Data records

Lemma includes_spec sub : forall s,
  Js.includes sub s = true <-> Js.contains sub s.
Proof.
  unfold Js.contains.
  induction s as [|c s IH]; rewrite includes_unfold.
  - rewrite orb_false_r, prefix_spec. split.
    + intros [rest Hr]. by exists EmptyString, rest.
    + intros ([|? ?] & rest & Hr); [by exists rest | discriminate].
  - rewrite orb_true_iff, prefix_spec, IH. split.
    + intros [[rest Hr] | (pre & post & Hr)].
      * by exists EmptyString, rest.
      * exists (String c pre), post. rewrite append_cons. by rewrite Hr.
    + intros ([|c' pre] & post & Hr).
      * left. by exists post.
      * right. exists pre, post. rewrite append_cons in Hr. congruence.
Qed.

Lemma array_includes_spec xs x : Js.array_includes xs x = true <-> In x xs.
Proof.
  unfold Js.array_includes. rewrite existsb_exists. split.
  - intros (y & Hy & Heq). apply String.eqb_eq in Heq. by subst.
  - intros Hx. exists x. split; [done | apply String.eqb_refl].
Qed.

(** ** URL validation *)




(** ** Format order *)

Section FormatFacts.

Import Formats.

Lemma insert_perm a l : insert a l ≡ₚ a :: l.
Proof.
  induction l as [|b l IH]; simpl; [done|].
  destruct (score a <? score b); [|done].
  rewrite IH. apply Permutation_swap.
Qed.


Lemma sort_perm l : sort l ≡ₚ l.
Proof.
  induction l as [|a l IH]; simpl; [done|]. by rewrite insert_perm, IH.
Qed.




(** *** Decimal rendering *)



Lemma parseInt_render n : parseInt (render n) = Z.of_N n.
Proof.
  unfold parseInt, render. rewrite NilEmpty.usu.
  by rewrite DecimalN.Unsigned.of_to.
Qed.

Lemma render_nonempty n : Js.nonempty (render n) = true.
Proof.
  destruct (render n) eqn:E; [|done].
  pose proof (parseInt_render n) as H. rewrite E in H.
  change (parseInt EmptyString) with 0 in H.
  assert (n = 0%N) as -> by lia. discriminate E.
Qed.




Lemma append_nil_r s : s +:+ EmptyString = s.
Proof. induction s as [|c s IH]; [done|]. rewrite append_cons. by rewrite IH. Qed.



Lemma whole_truthy n : n <> 0%N -> number_truthy (whole_number n) = true.
Proof.
  intros Hn. unfold number_truthy, whole_number. simpl.
  destruct (N.eqb_spec n 0); [done|]. done.
Qed.

Lemma whole_to_string n : number_to_string (whole_number n) = render n.
Proof. unfold number_to_string, whole_number. simpl. apply append_nil_r. Qed.



End FormatFacts.






(** A bitrate with a fraction is scored by the digits after the point:
    129.478 kbps scores 478 and stands before 160 kbps. *)
Example fraction_digits_scored :
  let a := Formats.audio_format "140" (Formats.Num 129 "478") in
  let b := Formats.audio_format "141" (Formats.whole_number 160) in
  Formats.quality (Formats.describe a) = "129.478kbps" /\
  Formats.score (Formats.describe a) = 478 /\
  Formats.processFormats [b; a] = [Formats.describe a; Formats.describe b].
Proof. repeat split. Qed.

(** ** The download endpoint *)

Section DownloadFacts.

Import DownloadRoute.

Lemma is_token_char_spec c : is_token_char c = true <-> token_char c.
Proof.
  unfold token_char.
  destruct c as [[] [] [] [] [] [] [] []]; vm_compute; split;
    (try done);
    (try (intros _; first [ by left | by right; left | by right; right; left
                        | by right; right; right; left | by right; right; right; right ]));
    intros [H|[H|[H|[H|H]]]]; discriminate H.
Qed.

Lemma all_token_chars s :
  Js.all_chars is_token_char s = true <-> Forall token_char (list_ascii_of_string s).
Proof.
  induction s as [|c s IH]; simpl.
  - split; [constructor | done].
  - rewrite andb_true_iff, Forall_cons, is_token_char_spec, IH. done.
Qed.

(** The test of the handler is the token pattern of the specification. *)
Lemma validateFormatId_spec s :
  validateFormatId s = true <-> restrictive_token s.
Proof.
  unfold validateFormatId, restrictive_token.
  rewrite !andb_true_iff, all_token_chars, Nat.leb_le.
  destruct s; simpl; intuition (try done; try lia).
Qed.


Lemma deliver_executed tempDir filename stderr server :
  executed (deliver tempDir filename stderr server).2 = executed server.
Proof.
  unfold deliver.
  destruct (Js.nonempty stderr && Js.includes "ERROR" stderr); [done|].
  destruct (List.filter _ _) as [|name rest]; [done|].
  destruct (negb (existsSync _ _)); [done|].
  destruct (maxFileSize <? _); done.
Qed.

Lemma download_executed env tool url formatId title channel server :
  exists outputPath,
    executed (download env tool url formatId title channel server).2
    = executed server ++ [command_line formatId outputPath url].
Proof.
  unfold download. eexists.
  destruct (tool _ _ _) as [result files].
  destruct result as [stdout stderr|[]]; try done.
  by rewrite deliver_executed.
Qed.

End DownloadFacts.
(** * ProctorDiary: a shallow embedding of the server

    The development follows the layout of the server sources:
    - [shared/schema.ts]  : the tables and the zod schemas,
    - [server/storage.ts] : the data-access layer [DatabaseStorage],
    - [server/auth.ts]    : login and the password-reset endpoints,
    - [server/routes.ts]  : the student, proctor and shared routes.

    Conventions of the embedding.
    - A table is the list of its rows; [db.select().where(p)] is [filter],
      the destructuring [const [row] = ...] is [head], [db.update().set().where(p)]
      maps over the rows and [db.insert().values(v).returning()] appends a row
      whose [serial] id is drawn from the table's sequence.
    - A handler is a function from the store, the clock and the request to a
      response and the store it leaves behind.  The [catch] branches of the
      handlers (status 500) are there for the two throws that a request can
      bring about: a mail that the transport refuses, and an id in the URL
      that Postgres does not take for an integer column.  A database that
      is down, and a drawn token that repeats a stored one, are not among
      the runs of the embedding.
    - Timestamps are milliseconds since the epoch, in [Z].
    - JavaScript numbers that hold marks and percentages are IEEE 754 binary64
      values ([spec_float] at precision 53); counters and the ids of rows,
      which stay far below 2^53, are in [Z], and so is the id that
      [parseInt] reads from a URL. *)

From Stdlib Require Import ZArith String Ascii Lia.
From Stdlib Require Import Floats.SpecFloat.
From stdpp Require Import base option list sorting strings gmap.

Local Open Scope Z_scope.

(** * JavaScript numbers *)

Module JSNumber.

Definition prec : Z := 53.
Definition emax : Z := 1024.

Definition number : Type := spec_float.

Definition add : number -> number -> number := SFadd prec emax.
Definition mul : number -> number -> number := SFmul prec emax.
Definition div : number -> number -> number := SFdiv prec emax.

(** An integer counter or literal seen as a number. *)
Definition of_Z (z : Z) : number := binary_normalize prec emax z 0 false.

Definition zero : number := S754_zero false.

(** The double nearest to the decimal [n / 10^2], for [n > 0]: what
    [Number] makes of the digits that [toFixed(2)] prints. *)
Definition of_hundredths (s : bool) (n : Z) : number :=
  let '(q, e, l) := SFdiv_core_binary prec emax n 0 100 0 in
  binary_round_aux prec emax s q e l.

■ Exercise description ■
Copy all lines from the data above that contain the word "title".

■ Output for this task ■
Lemma download_executed env tool url formatId title channel server :
    executed (download env tool url formatId title channel server).2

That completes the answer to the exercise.